Departments of Bioengineering, Genetics, and Medicine, Stanford University, Stanford, CA.
bioRxiv. 2023 Oct 16:2023.10.13.562298. doi: 10.1101/2023.10.13.562298.
The rapid expansion of protein sequence and structure databases has resulted in a significant number of proteins with ambiguous or unknown function. While advances in machine learning techniques hold great potential to fill this annotation gap, current methods for function prediction are unable to associate global function reliably to the specific residues responsible for that function. We address this issue by introducing PARSE (Protein Annotation by Residue-Specific Enrichment), a knowledge-based method which combines pre-trained embeddings of local structural environments with traditional statistical techniques to identify enriched functions with residue-level explainability. For the task of predicting the catalytic function of enzymes, PARSE achieves comparable or superior global performance to state-of-the-art machine learning methods (F1 score > 85%) while simultaneously annotating the specific residues involved in each function with much greater precision. Since it does not require supervised training, our method can make one-shot predictions for very rare functions and is not limited to a particular type of functional label (e.g. Enzyme Commission numbers or Gene Ontology codes). Finally, we leverage the AlphaFold Structure Database to perform functional annotation at a proteome scale. By applying PARSE to the dark proteome-predicted structures which cannot be classified into known structural families-we predict several novel bacterial metalloproteases. Each of these proteins shares a strongly conserved catalytic site despite highly divergent sequences and global folds, illustrating the value of local structure representations for new function discovery.
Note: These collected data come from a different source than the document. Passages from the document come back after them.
(** * sonarwhal CLI wizards: [init] and [new-rule]

    A shallow embedding of the two interactive wizards of
    [packages/sonarwhal/src/lib/cli/wizards] and of the Handlebars helpers
    they use ([utils/handlebars]), with the properties of the scaffolding
    pipeline proved about it.

    The wizards are [async] functions that talk to the operator, to the
    template engine and to the filesystem.  They are embedded as
    computations in a state-and-exception monad over a [World] that holds
    the operator's scripted answers, the trace of every external call
    together with its outcome, and the operations a rejected [Promise.all]
    has left running. *)

From Stdlib Require Import ZArith Ascii String List Lia.
From stdpp Require Import base option list strings gmap fin_maps.
(** The test of the source: "test " and "me" for request 41, then the echo
    of the sentinel 42, arriving in pieces that respect no frame. *)
Definition reply_test_me : list pkt :=
  [ newPkt responseValue 41 (lit "test ");
    newPkt responseValue 41 (lit "me");
    newPkt responseValue 42 [];
    newPkt responseValue 42 responseBody ].

Definition client_test_me : Client :=
  {| conn := conn0; pwd := [];
     reader := pieces [3; 0; 30; 1]%nat (frames reply_test_me);
     reqID := 43; read := readMulti_fn; write := writeMulti_fn |}.

(** The echo of the sentinel comes back with a body. *)
Definition client_bad_echo : Client :=
  {| conn := conn0; pwd := [];
     reader :=
       pieces [7]%nat
         (frames [ newPkt responseValue 41 (lit "test ");
                   newPkt responseValue 42 (lit "x") ]);
     reqID := 43; read := readMulti_fn; write := writeMulti_fn |}.

(** A response-value packet with a stray id, as the first packet with
    another id than the request's and after the empty sentinel packet. *)
Definition client_stray_id : Client :=
  {| conn := conn0; pwd := [];
     reader :=
       pieces [7]%nat
         (frames [ newPkt responseValue 41 (lit "test ");
                   newPkt responseValue 40 (lit "x") ]);
     reqID := 43; read := readMulti_fn; write := writeMulti_fn |}.
Lemma saves_fired ts :
  saves (map fired ts)
    = map (λ t, match callback t with
                | SaveStateTo id => (id, argument t)
                end) ts.
Proof.
  induction ts as [| [fn d [id] arg] ts IH]; [done |].
  change (saves (EvLocalSave id arg :: map fired ts)
          = (id, arg) :: map (λ t, match callback t with
                                   | SaveStateTo id => (id, argument t)
                                   end) ts).
  by rewrite <- IH.
Qed.

Lemma length_saves_fired ts : length (saves (map fired ts)) = length ts.
Proof. by rewrite saves_fired, length_map. Qed.

Lemma length_filter_split {A} (P : A → Prop) `{∀ x, Decision (P x)}
    (l : list A) :
  (length (filter P l) + length (filter (λ x, ¬ P x) l) = length l)%nat.
Proof.
  rewrite <- length_app. apply Permutation_length, filter_app_complement.
Qed.

(** The clock reaching [t] fires the timers due by then and keeps the
    others. *)
Lemma advance_run t w :
  ∃ w',
    advance t w = (Ok tt, w')
    ∧ trace w' = trace w ++ map fired (filter (λ u, deadline u ≤ t) (pending w))
    ∧ pending w' = filter (λ u, ¬ (deadline u ≤ t)) (pending w)
    ∧ now w' = Z.max (now w) t
    ∧ nextDebounced w' = nextDebounced w.
Proof.
  unfold advance.
  match goal with
  | |- context [fire_all ?ts ?w0] =>
      destruct (fire_all_run ts w0)
        as (w' & Hfire & Htrace & Hqueue & Hnow & Hnext & _)
  end.
  exists w'. by repeat split.
Qed.

Lemma type_all_run edits :
  ∀ c w,
    debounce (props c) = Some defaultDebounce →
    Forall (λ e, 0 ≤ fst e) edits →
    timers_ok w →
    ∃ c' w' evs,
      type_all c edits w = (Ok c', w')
      ∧ trace w' = trace w ++ evs
      ∧ timers_ok w'
      ∧ (length (saves evs) + length (pending w')
         = length (pending w) + length edits)%nat.
Proof.
  induction edits as [| [delay value] edits IH];
    intros c w Hdebounce Hdelays [Howner Hdue].
  - exists c, w, []. simpl. rewrite app_nil_r. by repeat split.
  - apply Forall_cons in Hdelays as [Hdelay Hdelays]. simpl in Hdelay.
    destruct (advance_run (now w + delay) w)
      as (w1 & Hwait & Htrace1 & Hqueue1 & Hnow1 & Hnext1).
    pose proof (onBodyInput_run c value w1 Hdebounce) as Hedit.
    assert (Forall (λ u, (owner u < nextDebounced w1)%nat) (pending w1))
      as Howner1.
    { rewrite Hqueue1, Hnext1. by apply Forall_filter_keep. }
    assert (Forall (λ u, deadline u ≤ now w1 + 800) (pending w1)) as Hdue1.
    { rewrite Hqueue1, Hnow1. apply Forall_filter_keep.
      eapply Forall_impl; [exact Hdue |]. simpl. intros u Hu. lia. }
    rewrite (filter_all (λ u, owner u ≠ nextDebounced w1)) in Hedit
      by (eapply Forall_impl; [exact Howner1 |]; simpl; intros u Hu; lia).
    match type of Hedit with
    | _ = (Ok ?c1', ?w2') => set (c1 := c1') in *; set (w2 := w2') in *
    end.
    destruct (IH c1 w2) as (c' & w' & evs & Hrest & Htrace & Hok & Hcount).
    { exact Hdebounce. }
    { exact Hdelays. }
    { split; simpl.
      - apply Forall_enqueue; [simpl; lia |].
        eapply Forall_impl; [exact Howner1 |]. simpl. intros u Hu. lia.
      - by apply Forall_enqueue. }
    exists c', w', (map fired (filter (λ u, deadline u ≤ now w + delay)
                                 (pending w)) ++ evs).
    split.
    { simpl. unfold wait. unfold bind at 1. rewrite Hwait.
      rewrite (bind_ok _ _ _ _ _ Hedit). exact Hrest. }
    split.
    { rewrite Htrace. simpl. rewrite Htrace1. by rewrite <- app_assoc. }
    split; [exact Hok |].
    rewrite saves_app, length_app, length_saves_fired.
    simpl in Hcount. rewrite length_enqueue, Hqueue1 in Hcount.
    pose proof (length_filter_split (λ u, deadline u ≤ now w + delay)
                  (pending w)) as Hsplit.
    simpl. lia.
Qed.

(** However close together the edits come, each one is saved on its own:
    after the idle period the trace has as many saves as there were edits
    (and timers already waiting). *)
Lemma every_edit_is_saved c edits w :
  debounce (props c) = Some defaultDebounce →
  Forall (λ e, 0 ≤ fst e) edits →
  timers_ok w →
  ∃ c' w' evs,
    type_then_idle c edits w = (Ok c', w')
    ∧ trace w' = trace w ++ evs
    ∧ length (saves evs) = (length (pending w) + length edits)%nat
    ∧ pending w' = [].
Proof.
  intros Hdebounce Hdelays Hok.
  destruct (type_all_run edits c w Hdebounce Hdelays Hok)
    as (c' & w1 & evs & Hrun & Htrace & [_ Hdue] & Hcount).
  destruct (advance_run (now w1 + 800) w1)
    as (w' & Hwait & Htrace' & Hqueue' & _).
  rewrite (filter_all _ _ Hdue) in Htrace'.
  rewrite filter_none in Hqueue'
    by (eapply Forall_impl; [exact Hdue |]; simpl; intros u Hu Hn; done).
  exists c', w', (evs ++ map fired (pending w1)).
  split.
  { unfold type_then_idle. rewrite (bind_ok _ _ _ _ _ Hrun).
    unfold wait. unfold bind. by rewrite Hwait. }
  split; [rewrite Htrace', Htrace; by rewrite <- app_assoc |].
  split; [| exact Hqueue'].
  rewrite saves_app, length_app, length_saves_fired. lia.
Qed.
蛋白质序列和结构数据库的迅速扩展导致大量蛋白质的功能模糊或未知。虽然机器学习技术的进步具有填补这一注释空白的巨大潜力,但目前的功能预测方法无法将全局功能可靠地与负责该功能的特定残基联系起来。我们通过引入PARSE(基于残基特异性富集的蛋白质注释)来解决这个问题,这是一种基于知识的方法,它将局部结构环境的预训练嵌入与传统统计技术相结合,以识别具有残基水平可解释性的富集功能。对于预测酶的催化功能这一任务,PARSE在全局性能上与最先进的机器学习方法相当或更优(F1分数>85%),同时能以更高的精度注释每个功能中涉及的特定残基。由于它不需要监督训练,我们的方法可以对非常罕见的功能进行一次性预测,并且不限于特定类型的功能标签(例如酶委员会编号或基因本体代码)。最后,我们利用AlphaFold结构数据库在蛋白质组规模上进行功能注释。通过将PARSE应用于无法归类到已知结构家族的暗蛋白质组预测结构,我们预测了几种新型细菌金属蛋白酶。尽管这些蛋白质的序列和全局折叠高度不同,但它们都共享一个高度保守的催化位点,这说明了局部结构表示在新功能发现中的价值。